Aim of the task: Only the lines below starting at the one that contains "every run: no" and ending at the one that contains "- apply NoDup_cons" are to be reproduced, exactly and with both ends kept.

Dataset records:
(** X16. A terminal job (completed, failed or cancelled) stays terminal along
    every run: no operation of the engine brings it back to pending, active
    or paused, so it is never dispatched again. *)
Theorem terminal_is_absorbing (basename : string → string) (es : list Event)
    (s s' : Engine) (l : nat) :
  run basename es s = Some s' →
  terminal_at (heap s) l → terminal_at (heap s') l.
Proof.
  intros Hrun Ht. unfold terminal_at, status_at in *.
  destruct (heap s !! l) as [j|] eqn:Hj; [|done]. simpl in Ht.
  destruct (run_job_at basename es s s' l j Hrun Hj) as (j' & -> & R). simpl.
  apply Is_true_true. apply Is_true_true in Ht.
  clear -R Ht. induction R; eauto using job_step_terminal.
Qed.

Lemma terminal_is_absorbing_witness :
  terminal_at (heap (after [ResumeTransfer "transfer-0-1"; PauseTransfer "transfer-0-1";
                             Done 0; Completion 0] cancelled_upload)) 0.
Proof.
  apply (terminal_is_absorbing posix_basename
           [ResumeTransfer "transfer-0-1"; PauseTransfer "transfer-0-1";
            Done 0; Completion 0] cancelled_upload).
  - vm_compute. reflexivity.
  - vm_compute. exact I.
Defined.


Lemma omap_lookup_queue (h : list TransferJob) (q : list nat) :
  (∀ l, l ∈ q → (l < length h)%nat) →
  Forall2 (λ l j, h !! l = Some j) q (omap (λ l, h !! l) q).
Proof.
  induction q as [|l q IH]; intros Hlt; [constructor|].
  cbn [omap list_omap]. destruct (lookup_lt_is_Some_2 h l) as [j Hj].
  { apply Hlt. left. }
  rewrite Hj. constructor; [done|]. apply IH. intros l' Hl'. apply Hlt. by right.
Qed.

(** X18. [getQueue] in a reachable state: the snapshot has one entry per
    queue position, entry [i] being the job object queued at position [i],
    and no two entries have the same id. *)
Theorem getQueue_snapshot (basename : string → string) (st : TransferSettings)
    (s : Engine) :
  reachable basename st s →
  Forall2 (λ l j, heap s !! l = Some j) (queue s) (getQueue s) ∧
  NoDup (id <$> getQueue s).
Proof.
  intros Hr. destruct (reachable_queue_wf basename st s Hr) as [Hnd Hlt].
  pose proof (omap_lookup_queue (heap s) (queue s) Hlt) as HF.
  split; [exact HF|]. unfold getQueue.
  revert HF Hnd. generalize (omap (λ l, heap s !! l) (queue s)) as js.
  generalize (queue s) as q. clear Hlt.
  intros q js HF. induction HF as [|l j q js Hj HF IH]; intros Hnd.
  - constructor.
  - apply NoDup_cons in Hnd as [Hl Hnd]. rewrite fmap_cons.
    apply NoDup_cons. split; [|by apply IH].
    intros Hin. apply list_elem_of_fmap in Hin as (j' & Hid & Hj').
    apply list_elem_of_lookup in Hj' as (i & Hi).
    destruct (Forall2_lookup_r _ _ _ _ _ HF Hi) as (l' & Hl' & Hjl').
    assert (l = l') as <- by (by eapply (heap_ids_unique basename st s)).
    apply Hl. by eapply list_elem_of_lookup_2.
Qed.

Lemma getQueue_snapshot_witness :
  Forall2 (λ l j, heap (after two_uploads (init default_settings)) !! l = Some j)
          (queue (after two_uploads (init default_settings)))
          (getQueue (after two_uploads (init default_settings))) ∧
  NoDup (id <$> getQueue (after two_uploads (init default_settings))).
Proof.
  apply (getQueue_snapshot posix_basename default_settings).
  apply reachable_after. vm_compute. eexists. reflexivity.
Defined.

(** ** The IPC handlers *)








Section UploadFiles.

Variable basename : string → string.
Variables bucket prefix : string.


End UploadFiles.



Section DownloadFiles.

Variable basename : string → string.
Variable join : string → string → string.

Lemma download_target_inr dir item p :
  download_target basename join dir item = inr p →
  p = join dir (basename (item_key item)) ∧ String.prefix dir p = true.
Proof.
  unfold download_target. intros H.
  destruct (_ || _); [done|].
  destruct (String.prefix dir (join dir (basename (item_key item)))) eqn:Hp; [|done].
  simpl in H. injection H as <-. done.
Qed.

Lemma run_download_cons dir item items s :
  run basename (download_event basename join dir <$> item :: items) s
  = run basename (download_event basename join dir <$> items)
        (enqueueDownload (item_bucket item) (item_key item)
           (join dir (basename (item_key item))) (item_size item) s).2.
Proof. reflexivity. Qed.

(** The items that pass the tests are enqueued one after the other; what
    the handler answers is decided by the rest of the list. *)
Lemma map_enqueueDownload_good dir (good rest : list DownloadItem) : ∀ s,
  Forall (λ item, ∃ p, download_target basename join dir item = inr p) good →
  ∃ s1, run basename (download_event basename join dir <$> good) s = Some s1 ∧
        queue s1 = queue s ++ seq (length (heap s)) (length good) ∧
        length (heap s1) = (length (heap s) + length good)%nat ∧
        map_enqueueDownload basename join dir (good ++ rest) s =
          match map_enqueueDownload basename join dir rest s1 with
          | (Resolved jobs, s2) =>
              (Resolved (seq (length (heap s)) (length good) ++ jobs), s2)
          | (Rejected message, s2) => (Rejected message, s2)
          end.
Proof.
  induction good as [|item good IH]; intros s Hgood.
  - exists s. simpl. rewrite app_nil_r, Nat.add_0_r. repeat split; try done.
    destruct (map_enqueueDownload basename join dir rest s) as [[jobs|m] s2];
      reflexivity.
  - apply Forall_cons in Hgood as [[p Hp] Hgood].
    destruct (download_target_inr dir item p Hp) as [-> _].
    rewrite run_download_cons. cbn [app map_enqueueDownload]. rewrite Hp.
    unfold enqueueDownload. cbn [generateId].
    set (x := set_jobIdCounter (jobIdCounter s + 1) s).
    match goal with |- context [enqueue ?j x] => set (job := j) end.
    destruct (enqueue_queue job x) as (Hl0 & Hq & Hlen).
    destruct (enqueue job x) as [l0 s1]. cbn [fst snd] in *.
    change (heap x) with (heap s) in *. change (queue x) with (queue s) in *.
    destruct (IH s1 Hgood) as (s2 & Hrun & Hq2 & Hlen2 & Hmap).
    exists s2. split; [done|]. rewrite Hq2, Hq, Hlen2, Hlen, Hmap, Hlen, <- app_assoc.
    subst l0. split; [done|]. split; [simpl; lia|].
    destruct (map_enqueueDownload basename join dir rest s2) as [[jobs|m] s3];
      reflexivity.
Qed.


End DownloadFiles.

(** X20. [DOWNLOAD_FILES] is not atomic. When the items [good] pass the tests
    of the handler and the next item [bad] does not, the call is rejected
    with the message for [bad], and the downloads of [good] have been
    enqueued all the same: the state is the one reached by calling
    [enqueueDownload] for each item of [good], and the queue has grown by
    one job per item of [good]. *)
Theorem download_files_rejected_partway (basename : string → string)
    (join : string → string → string) (resolve trim : string → string)
    (good : list DownloadItem) (bad : DownloadItem) (rest : list DownloadItem)
    (localDir message : string) (s : Engine) :
  trim localDir ≠ "" →
  Forall (λ item, ∃ p, download_target basename join (resolve localDir) item = inr p)
         good →
  download_target basename join (resolve localDir) bad = inl message →
  ∃ s', DOWNLOAD_FILES basename join resolve trim (good ++ bad :: rest) localDir s
          = (Rejected message, s') ∧
        run basename (download_event basename join (resolve localDir) <$> good) s
          = Some s' ∧
        queue s' = queue s ++ seq (length (heap s)) (length good).
Proof.
  intros Hdir Hgood Hbad. unfold DOWNLOAD_FILES.
  rewrite (proj2 (String.eqb_neq _ _)) by done.
  destruct (map_enqueueDownload_good basename join (resolve localDir) good (bad :: rest)
              s Hgood) as (s1 & Hrun & Hq & _ & Hmap).
  exists s1. rewrite Hmap. cbn [map_enqueueDownload]. rewrite Hbad. done.
Qed.

Lemma download_files_rejected_partway_witness :
  ∃ s', DOWNLOAD_FILES posix_basename posix_join resolve_absolute ascii_trim
          three_items "/home/me" (init default_settings)
          = (Rejected "Invalid object key: in/sub/..", s') ∧
        run posix_basename
            (download_event posix_basename posix_join "/home/me"
               <$> [mkItem "bucket" "in/a.bin" 10]) (init default_settings)
          = Some s' ∧
        queue s' = [0%nat].
Proof.
  apply (download_files_rejected_partway posix_basename posix_join resolve_absolute
           ascii_trim [mkItem "bucket" "in/a.bin" 10] (mkItem "bucket" "in/sub/.." 20)
           [mkItem "bucket" "in/c.bin" 30] "/home/me" "Invalid object key: in/sub/.."
           (init default_settings)).
  - vm_compute. discriminate.
  - repeat constructor. eexists. vm_compute. reflexivity.
  - vm_compute. reflexivity.
Defined.





(** ** The subscriber of the renderer *)

Lemma findIndex_Some {A} (f : A → bool) (l : list A) (i : nat) :
  findIndex f l = Some i → ∃ x, l !! i = Some x ∧ f x = true.
Proof.
  revert i. induction l as [|a l IH]; intros i H; [done|]. cbn [findIndex] in H.
  destruct (f a) eqn:Hfa.
  - injection H as <-. by exists a.
  - destruct (findIndex f l) as [k|]; [|done]. injection H as <-.
    destruct (IH k eq_refl) as (x & Hx & Hfx). by exists x.
Qed.

Lemma findIndex_None {A} (f : A → bool) (l : list A) :
  findIndex f l = None → ∀ x, x ∈ l → f x = false.
Proof.
  induction l as [|a l IH]; intros H x Hx; [by apply elem_of_nil in Hx|].
  cbn [findIndex] in H. destruct (f a) eqn:Hfa; [done|].
  destruct (findIndex f l) as [k|]; [done|].
  apply elem_of_cons in Hx as [->|Hx]; [done | by apply IH].
Qed.

Lemma onTransferProgress_ids job prev :
  NoDup (id <$> prev) → NoDup (id <$> onTransferProgress job prev).
Proof.
  intros Hnd. unfold onTransferProgress.
  destruct (findIndex _ prev) as [idx|] eqn:Hf.
  - apply findIndex_Some in Hf as (x & Hx & Hid). apply String.eqb_eq in Hid.
    rewrite list_fmap_insert, <- Hid, list_insert_id; [done|].
    by rewrite list_lookup_fmap, Hx.
  - rewrite fmap_app. apply NoDup_app. split; [done|]. split; [|apply NoDup_singleton].
    intros i Hi Hi'. apply list_elem_of_singleton in Hi'. subst i.
    apply list_elem_of_fmap in Hi as (x & Hid & Hx).
    pose proof (findIndex_None _ _ Hf x Hx) as Hne. apply String.eqb_neq in Hne. done.
Qed.

Lemma onTransferProgress_elem job prev j :
  NoDup (id <$> prev) →
  j ∈ onTransferProgress job prev ↔ j = job ∨ (j ∈ prev ∧ id j ≠ id job).
Proof.
  intros Hnd. unfold onTransferProgress.
  destruct (findIndex _ prev) as [idx|] eqn:Hf.
  - apply findIndex_Some in Hf as (x & Hx & Hid). apply String.eqb_eq in Hid.
    split.
    + intros (k & Hk)%list_elem_of_lookup.
      apply list_lookup_insert_Some in Hk as [(_ & -> & _)|(Hne & Hk)]; [by left|].
      right. split; [by eapply list_elem_of_lookup_2|].
      intros Hj. apply Hne. apply (NoDup_lookup (id <$> prev) idx k (id job)); [done| |].
      * by rewrite list_lookup_fmap, Hx, <- Hid.
      * by rewrite list_lookup_fmap, Hk, <- Hj.
    + intros [->|[(k & Hk)%list_elem_of_lookup Hne]].
      * apply list_elem_of_lookup. exists idx. apply list_lookup_insert_eq.
        by eapply lookup_lt_Some.
      * apply list_elem_of_lookup. exists k. rewrite list_lookup_insert_ne; [done|].
        intros ->. congruence.
  - rewrite elem_of_app, list_elem_of_singleton. split.
    + intros [Hj| ->]; [|by left]. right. split; [done|].
      pose proof (findIndex_None _ _ Hf j Hj) as Hne. by apply String.eqb_neq in Hne.
    + intros [->|[Hj _]]; [by right | by left].
Qed.

Lemma transfers_after_snoc jobs job :
  transfers_after (jobs ++ [job]) = onTransferProgress job (transfers_after jobs).
Proof. unfold transfers_after. by rewrite foldl_app. Qed.

Lemma transfers_after_ids jobs : NoDup (id <$> transfers_after jobs).
Proof.
  induction jobs as [|job jobs IH] using rev_ind; [constructor|].
  rewrite transfers_after_snoc. by apply onTransferProgress_ids.
Qed.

Task output:
    every run: no operation of the engine brings it back to pending, active
    or paused, so it is never dispatched again. *)
Theorem terminal_is_absorbing (basename : string → string) (es : list Event)
    (s s' : Engine) (l : nat) :
  run basename es s = Some s' →
  terminal_at (heap s) l → terminal_at (heap s') l.
Proof.
  intros Hrun Ht. unfold terminal_at, status_at in *.
  destruct (heap s !! l) as [j|] eqn:Hj; [|done]. simpl in Ht.
  destruct (run_job_at basename es s s' l j Hrun Hj) as (j' & -> & R). simpl.
  apply Is_true_true. apply Is_true_true in Ht.
  clear -R Ht. induction R; eauto using job_step_terminal.
Qed.

Lemma terminal_is_absorbing_witness :
  terminal_at (heap (after [ResumeTransfer "transfer-0-1"; PauseTransfer "transfer-0-1";
                             Done 0; Completion 0] cancelled_upload)) 0.
Proof.
  apply (terminal_is_absorbing posix_basename
           [ResumeTransfer "transfer-0-1"; PauseTransfer "transfer-0-1";
            Done 0; Completion 0] cancelled_upload).
  - vm_compute. reflexivity.
  - vm_compute. exact I.
Defined.


Lemma omap_lookup_queue (h : list TransferJob) (q : list nat) :
  (∀ l, l ∈ q → (l < length h)%nat) →
  Forall2 (λ l j, h !! l = Some j) q (omap (λ l, h !! l) q).
Proof.
  induction q as [|l q IH]; intros Hlt; [constructor|].
  cbn [omap list_omap]. destruct (lookup_lt_is_Some_2 h l) as [j Hj].
  { apply Hlt. left. }
  rewrite Hj. constructor; [done|]. apply IH. intros l' Hl'. apply Hlt. by right.
Qed.

(** X18. [getQueue] in a reachable state: the snapshot has one entry per
    queue position, entry [i] being the job object queued at position [i],
    and no two entries have the same id. *)
Theorem getQueue_snapshot (basename : string → string) (st : TransferSettings)
    (s : Engine) :
  reachable basename st s →
  Forall2 (λ l j, heap s !! l = Some j) (queue s) (getQueue s) ∧
  NoDup (id <$> getQueue s).
Proof.
  intros Hr. destruct (reachable_queue_wf basename st s Hr) as [Hnd Hlt].
  pose proof (omap_lookup_queue (heap s) (queue s) Hlt) as HF.
  split; [exact HF|]. unfold getQueue.
  revert HF Hnd. generalize (omap (λ l, heap s !! l) (queue s)) as js.
  generalize (queue s) as q. clear Hlt.
  intros q js HF. induction HF as [|l j q js Hj HF IH]; intros Hnd.
  - constructor.
  - apply NoDup_cons in Hnd as [Hl Hnd]. rewrite fmap_cons.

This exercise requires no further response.